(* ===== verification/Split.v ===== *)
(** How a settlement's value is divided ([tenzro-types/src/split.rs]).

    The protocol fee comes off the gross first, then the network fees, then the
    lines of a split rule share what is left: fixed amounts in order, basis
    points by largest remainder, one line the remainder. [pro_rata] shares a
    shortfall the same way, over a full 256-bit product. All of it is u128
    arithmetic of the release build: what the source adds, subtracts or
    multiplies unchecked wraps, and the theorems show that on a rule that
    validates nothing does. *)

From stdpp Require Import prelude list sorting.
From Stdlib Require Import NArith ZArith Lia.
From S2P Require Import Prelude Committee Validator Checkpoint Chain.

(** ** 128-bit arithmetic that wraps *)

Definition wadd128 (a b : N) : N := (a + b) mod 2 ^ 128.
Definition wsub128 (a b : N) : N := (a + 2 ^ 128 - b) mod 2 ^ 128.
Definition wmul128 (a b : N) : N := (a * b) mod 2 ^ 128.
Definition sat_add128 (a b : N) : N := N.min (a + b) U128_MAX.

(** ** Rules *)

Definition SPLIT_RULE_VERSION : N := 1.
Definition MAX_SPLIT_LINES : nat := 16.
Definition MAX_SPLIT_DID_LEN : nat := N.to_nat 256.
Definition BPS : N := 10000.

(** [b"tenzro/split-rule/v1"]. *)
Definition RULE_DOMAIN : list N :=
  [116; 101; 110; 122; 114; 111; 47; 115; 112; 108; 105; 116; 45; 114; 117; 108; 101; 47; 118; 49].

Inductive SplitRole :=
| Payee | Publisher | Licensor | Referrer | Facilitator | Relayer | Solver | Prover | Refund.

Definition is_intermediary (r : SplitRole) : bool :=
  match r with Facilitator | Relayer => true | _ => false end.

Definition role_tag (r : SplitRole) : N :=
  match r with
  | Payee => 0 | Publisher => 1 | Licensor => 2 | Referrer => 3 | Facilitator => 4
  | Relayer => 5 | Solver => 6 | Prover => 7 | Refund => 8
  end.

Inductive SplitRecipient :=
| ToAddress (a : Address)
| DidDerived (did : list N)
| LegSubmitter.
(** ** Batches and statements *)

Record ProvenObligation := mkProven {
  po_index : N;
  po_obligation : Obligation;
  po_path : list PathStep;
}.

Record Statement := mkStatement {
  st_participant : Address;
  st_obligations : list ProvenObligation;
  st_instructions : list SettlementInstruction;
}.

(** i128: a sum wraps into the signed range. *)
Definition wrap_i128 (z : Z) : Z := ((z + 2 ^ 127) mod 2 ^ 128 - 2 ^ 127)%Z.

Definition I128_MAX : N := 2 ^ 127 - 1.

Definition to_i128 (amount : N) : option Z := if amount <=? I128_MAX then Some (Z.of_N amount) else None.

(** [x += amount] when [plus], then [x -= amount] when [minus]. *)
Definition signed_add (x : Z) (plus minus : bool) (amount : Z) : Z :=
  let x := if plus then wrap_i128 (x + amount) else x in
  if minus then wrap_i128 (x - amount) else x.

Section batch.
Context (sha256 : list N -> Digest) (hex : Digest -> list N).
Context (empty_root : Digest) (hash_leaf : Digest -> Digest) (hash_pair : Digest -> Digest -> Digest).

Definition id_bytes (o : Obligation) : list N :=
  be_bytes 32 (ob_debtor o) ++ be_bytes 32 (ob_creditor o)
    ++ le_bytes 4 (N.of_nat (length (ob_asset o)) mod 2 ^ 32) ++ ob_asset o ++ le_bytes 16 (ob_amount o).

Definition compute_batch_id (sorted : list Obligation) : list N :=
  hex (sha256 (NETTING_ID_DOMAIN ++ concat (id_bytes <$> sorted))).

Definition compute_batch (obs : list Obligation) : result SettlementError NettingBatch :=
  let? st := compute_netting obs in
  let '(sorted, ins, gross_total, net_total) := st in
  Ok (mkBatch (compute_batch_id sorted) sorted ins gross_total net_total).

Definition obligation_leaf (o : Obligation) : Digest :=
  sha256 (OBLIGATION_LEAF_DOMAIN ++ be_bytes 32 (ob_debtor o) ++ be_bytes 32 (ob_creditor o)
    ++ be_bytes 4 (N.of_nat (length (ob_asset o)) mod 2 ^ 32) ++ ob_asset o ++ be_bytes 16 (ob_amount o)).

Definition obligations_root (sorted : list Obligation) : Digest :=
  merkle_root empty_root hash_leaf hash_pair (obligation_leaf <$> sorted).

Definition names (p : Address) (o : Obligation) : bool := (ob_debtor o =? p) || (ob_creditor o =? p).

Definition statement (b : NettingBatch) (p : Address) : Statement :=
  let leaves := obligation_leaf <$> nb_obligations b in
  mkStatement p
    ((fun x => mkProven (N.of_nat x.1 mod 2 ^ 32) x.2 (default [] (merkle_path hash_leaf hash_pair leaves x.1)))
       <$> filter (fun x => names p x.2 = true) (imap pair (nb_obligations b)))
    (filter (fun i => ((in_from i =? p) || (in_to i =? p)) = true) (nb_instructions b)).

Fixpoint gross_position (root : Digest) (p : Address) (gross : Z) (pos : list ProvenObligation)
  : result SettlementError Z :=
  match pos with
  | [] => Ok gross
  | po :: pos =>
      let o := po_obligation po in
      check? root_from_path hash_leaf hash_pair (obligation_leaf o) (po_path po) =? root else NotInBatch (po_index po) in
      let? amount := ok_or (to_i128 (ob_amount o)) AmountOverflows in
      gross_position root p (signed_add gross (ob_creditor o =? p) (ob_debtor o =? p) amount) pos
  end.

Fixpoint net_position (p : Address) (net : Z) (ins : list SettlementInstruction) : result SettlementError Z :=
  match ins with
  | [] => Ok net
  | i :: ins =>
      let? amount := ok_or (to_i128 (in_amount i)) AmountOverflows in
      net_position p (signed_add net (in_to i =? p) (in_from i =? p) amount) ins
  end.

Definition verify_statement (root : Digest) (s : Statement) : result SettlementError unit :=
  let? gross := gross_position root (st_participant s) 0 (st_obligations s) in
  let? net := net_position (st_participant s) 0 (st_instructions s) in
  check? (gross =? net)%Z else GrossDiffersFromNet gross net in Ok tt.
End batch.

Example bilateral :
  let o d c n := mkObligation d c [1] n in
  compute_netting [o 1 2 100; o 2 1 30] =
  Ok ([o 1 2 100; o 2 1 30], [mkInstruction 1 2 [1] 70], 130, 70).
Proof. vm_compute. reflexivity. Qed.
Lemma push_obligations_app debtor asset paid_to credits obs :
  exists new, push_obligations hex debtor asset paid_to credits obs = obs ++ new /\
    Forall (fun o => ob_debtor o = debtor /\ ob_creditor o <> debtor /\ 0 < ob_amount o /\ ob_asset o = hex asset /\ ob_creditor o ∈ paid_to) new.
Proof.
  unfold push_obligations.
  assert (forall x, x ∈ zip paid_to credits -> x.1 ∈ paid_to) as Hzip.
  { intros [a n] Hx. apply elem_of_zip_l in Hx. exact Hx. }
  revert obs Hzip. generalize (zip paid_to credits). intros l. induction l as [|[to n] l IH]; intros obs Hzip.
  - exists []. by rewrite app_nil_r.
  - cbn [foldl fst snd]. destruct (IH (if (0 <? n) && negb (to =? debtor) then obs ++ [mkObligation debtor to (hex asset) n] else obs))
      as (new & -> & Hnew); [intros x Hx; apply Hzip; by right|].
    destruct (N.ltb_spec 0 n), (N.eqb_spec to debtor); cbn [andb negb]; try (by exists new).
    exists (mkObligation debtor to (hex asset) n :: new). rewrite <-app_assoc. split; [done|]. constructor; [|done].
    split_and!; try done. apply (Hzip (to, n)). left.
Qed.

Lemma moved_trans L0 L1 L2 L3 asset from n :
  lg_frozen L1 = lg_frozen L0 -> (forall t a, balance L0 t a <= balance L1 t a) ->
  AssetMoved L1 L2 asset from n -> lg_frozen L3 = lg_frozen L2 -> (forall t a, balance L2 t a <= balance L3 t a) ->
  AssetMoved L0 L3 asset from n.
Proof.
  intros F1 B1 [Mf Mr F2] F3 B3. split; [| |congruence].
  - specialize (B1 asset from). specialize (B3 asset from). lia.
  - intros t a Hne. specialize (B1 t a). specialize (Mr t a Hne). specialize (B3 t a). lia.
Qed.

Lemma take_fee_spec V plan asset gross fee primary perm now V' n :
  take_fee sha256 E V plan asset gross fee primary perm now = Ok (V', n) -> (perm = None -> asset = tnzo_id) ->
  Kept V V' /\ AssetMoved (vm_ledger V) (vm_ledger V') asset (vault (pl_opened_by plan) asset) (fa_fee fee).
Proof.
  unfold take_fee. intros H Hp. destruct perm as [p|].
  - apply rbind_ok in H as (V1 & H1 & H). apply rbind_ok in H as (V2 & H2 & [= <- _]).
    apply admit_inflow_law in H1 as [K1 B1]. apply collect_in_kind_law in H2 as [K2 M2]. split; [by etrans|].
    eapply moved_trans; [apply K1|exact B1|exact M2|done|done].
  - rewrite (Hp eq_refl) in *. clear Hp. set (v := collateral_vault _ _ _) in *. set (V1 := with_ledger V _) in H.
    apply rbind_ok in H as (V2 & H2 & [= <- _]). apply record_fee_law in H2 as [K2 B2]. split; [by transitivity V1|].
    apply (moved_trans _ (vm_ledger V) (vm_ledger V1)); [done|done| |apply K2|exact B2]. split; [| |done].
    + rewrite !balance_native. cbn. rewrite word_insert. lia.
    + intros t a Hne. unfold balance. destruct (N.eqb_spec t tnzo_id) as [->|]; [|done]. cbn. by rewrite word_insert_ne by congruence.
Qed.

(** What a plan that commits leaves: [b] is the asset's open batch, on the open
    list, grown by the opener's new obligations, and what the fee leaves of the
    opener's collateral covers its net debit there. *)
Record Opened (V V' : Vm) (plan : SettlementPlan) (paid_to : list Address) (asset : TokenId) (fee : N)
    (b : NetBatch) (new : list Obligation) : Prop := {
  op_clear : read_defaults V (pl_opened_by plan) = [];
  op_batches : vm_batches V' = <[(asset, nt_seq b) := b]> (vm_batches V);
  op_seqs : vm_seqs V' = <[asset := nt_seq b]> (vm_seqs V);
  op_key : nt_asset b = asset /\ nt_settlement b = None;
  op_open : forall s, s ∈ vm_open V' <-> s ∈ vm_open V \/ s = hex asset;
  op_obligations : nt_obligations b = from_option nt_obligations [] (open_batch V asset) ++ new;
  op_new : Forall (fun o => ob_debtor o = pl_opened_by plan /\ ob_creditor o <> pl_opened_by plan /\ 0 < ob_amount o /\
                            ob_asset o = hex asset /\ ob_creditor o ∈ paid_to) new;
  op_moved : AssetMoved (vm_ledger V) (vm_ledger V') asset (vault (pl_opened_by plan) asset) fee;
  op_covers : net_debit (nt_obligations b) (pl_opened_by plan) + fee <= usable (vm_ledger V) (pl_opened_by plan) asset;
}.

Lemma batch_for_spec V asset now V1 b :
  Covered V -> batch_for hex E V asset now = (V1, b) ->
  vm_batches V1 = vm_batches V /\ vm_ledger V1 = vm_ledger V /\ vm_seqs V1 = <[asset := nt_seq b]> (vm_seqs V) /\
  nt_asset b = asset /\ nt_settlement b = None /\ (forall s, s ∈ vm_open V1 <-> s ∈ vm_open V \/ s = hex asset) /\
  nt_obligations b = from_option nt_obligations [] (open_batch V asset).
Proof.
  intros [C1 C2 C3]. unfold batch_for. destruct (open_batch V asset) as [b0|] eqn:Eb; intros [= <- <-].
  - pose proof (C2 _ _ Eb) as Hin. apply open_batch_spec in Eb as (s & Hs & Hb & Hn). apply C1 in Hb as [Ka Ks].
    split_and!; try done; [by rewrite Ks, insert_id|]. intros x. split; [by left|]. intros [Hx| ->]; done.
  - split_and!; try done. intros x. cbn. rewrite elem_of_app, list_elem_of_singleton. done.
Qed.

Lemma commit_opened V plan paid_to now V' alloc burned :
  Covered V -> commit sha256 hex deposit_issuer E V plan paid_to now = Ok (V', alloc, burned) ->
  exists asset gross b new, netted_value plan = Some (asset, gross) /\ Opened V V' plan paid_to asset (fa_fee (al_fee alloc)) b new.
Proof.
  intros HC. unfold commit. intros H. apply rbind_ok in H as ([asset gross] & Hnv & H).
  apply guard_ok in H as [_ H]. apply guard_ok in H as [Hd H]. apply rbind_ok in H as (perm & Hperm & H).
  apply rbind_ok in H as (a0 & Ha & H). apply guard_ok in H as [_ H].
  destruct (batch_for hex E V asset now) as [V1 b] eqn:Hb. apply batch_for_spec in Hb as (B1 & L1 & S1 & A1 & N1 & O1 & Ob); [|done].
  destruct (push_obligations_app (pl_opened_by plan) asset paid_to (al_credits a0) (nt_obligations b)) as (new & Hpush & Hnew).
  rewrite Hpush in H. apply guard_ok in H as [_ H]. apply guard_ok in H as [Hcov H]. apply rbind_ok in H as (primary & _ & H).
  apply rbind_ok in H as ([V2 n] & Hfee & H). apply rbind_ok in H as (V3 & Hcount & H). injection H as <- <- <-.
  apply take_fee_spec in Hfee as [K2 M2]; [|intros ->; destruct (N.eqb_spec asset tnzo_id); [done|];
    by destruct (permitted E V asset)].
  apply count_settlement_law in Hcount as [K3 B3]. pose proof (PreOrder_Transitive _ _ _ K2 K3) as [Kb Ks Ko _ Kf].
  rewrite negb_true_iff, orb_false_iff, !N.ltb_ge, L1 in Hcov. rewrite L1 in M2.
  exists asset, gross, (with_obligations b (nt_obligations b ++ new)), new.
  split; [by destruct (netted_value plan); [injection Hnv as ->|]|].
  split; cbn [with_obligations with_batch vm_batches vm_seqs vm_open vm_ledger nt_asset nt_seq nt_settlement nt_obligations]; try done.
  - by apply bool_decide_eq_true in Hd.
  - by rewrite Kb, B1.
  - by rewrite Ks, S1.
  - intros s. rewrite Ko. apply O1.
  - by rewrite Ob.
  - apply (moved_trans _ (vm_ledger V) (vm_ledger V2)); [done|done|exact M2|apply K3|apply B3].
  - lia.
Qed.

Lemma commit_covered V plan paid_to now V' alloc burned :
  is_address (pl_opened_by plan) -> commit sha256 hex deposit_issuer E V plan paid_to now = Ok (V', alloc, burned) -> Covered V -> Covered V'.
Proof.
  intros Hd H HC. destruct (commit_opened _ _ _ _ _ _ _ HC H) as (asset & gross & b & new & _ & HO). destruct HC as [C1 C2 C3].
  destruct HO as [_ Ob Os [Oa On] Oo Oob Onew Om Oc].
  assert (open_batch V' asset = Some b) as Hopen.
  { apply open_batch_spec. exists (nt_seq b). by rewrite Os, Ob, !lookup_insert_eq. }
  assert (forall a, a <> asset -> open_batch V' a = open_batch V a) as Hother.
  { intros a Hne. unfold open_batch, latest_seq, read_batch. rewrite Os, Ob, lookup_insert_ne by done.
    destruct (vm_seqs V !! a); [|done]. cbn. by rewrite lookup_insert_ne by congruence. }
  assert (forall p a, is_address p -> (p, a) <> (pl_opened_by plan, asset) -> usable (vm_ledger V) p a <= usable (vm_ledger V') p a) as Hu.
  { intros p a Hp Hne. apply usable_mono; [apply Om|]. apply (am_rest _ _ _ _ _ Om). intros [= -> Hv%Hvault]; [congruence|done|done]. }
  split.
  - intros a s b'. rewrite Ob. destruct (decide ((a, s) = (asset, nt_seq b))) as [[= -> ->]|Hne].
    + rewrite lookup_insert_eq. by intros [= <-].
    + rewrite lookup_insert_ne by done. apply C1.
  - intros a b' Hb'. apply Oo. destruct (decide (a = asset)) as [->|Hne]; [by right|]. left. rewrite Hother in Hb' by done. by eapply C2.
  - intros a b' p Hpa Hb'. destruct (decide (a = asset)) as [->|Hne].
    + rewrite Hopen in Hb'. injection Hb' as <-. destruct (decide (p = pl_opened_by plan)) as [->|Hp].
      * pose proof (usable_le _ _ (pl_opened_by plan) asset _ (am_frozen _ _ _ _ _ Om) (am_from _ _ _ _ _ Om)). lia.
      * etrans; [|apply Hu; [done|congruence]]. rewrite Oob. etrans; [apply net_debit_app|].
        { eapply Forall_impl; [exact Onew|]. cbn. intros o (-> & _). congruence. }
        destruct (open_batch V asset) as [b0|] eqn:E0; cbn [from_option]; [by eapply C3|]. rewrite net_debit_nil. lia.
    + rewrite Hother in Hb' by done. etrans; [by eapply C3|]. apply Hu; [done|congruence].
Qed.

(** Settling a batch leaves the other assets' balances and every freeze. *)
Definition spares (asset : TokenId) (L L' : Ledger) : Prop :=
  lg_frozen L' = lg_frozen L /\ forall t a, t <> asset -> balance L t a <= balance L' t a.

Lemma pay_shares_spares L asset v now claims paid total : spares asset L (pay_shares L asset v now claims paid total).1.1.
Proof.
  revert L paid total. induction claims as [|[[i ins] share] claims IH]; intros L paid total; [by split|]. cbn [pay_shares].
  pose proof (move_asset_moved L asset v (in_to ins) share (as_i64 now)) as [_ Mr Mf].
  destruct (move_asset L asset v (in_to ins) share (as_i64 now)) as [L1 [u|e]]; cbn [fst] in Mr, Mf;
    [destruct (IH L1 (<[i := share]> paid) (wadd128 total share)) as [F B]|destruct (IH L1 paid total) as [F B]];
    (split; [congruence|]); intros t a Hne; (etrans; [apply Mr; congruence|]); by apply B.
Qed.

### Work to be completed:
Check each line of the entries for the string "Hcount". Copy the lines that have it.

### Result for this exercise:
  apply rbind_ok in H as ([V2 n] & Hfee & H). apply rbind_ok in H as (V3 & Hcount & H). injection H as <- <- <-.
  apply count_settlement_law in Hcount as [K3 B3]. pose proof (PreOrder_Transitive _ _ _ K2 K3) as [Kb Ks Ko _ Kf].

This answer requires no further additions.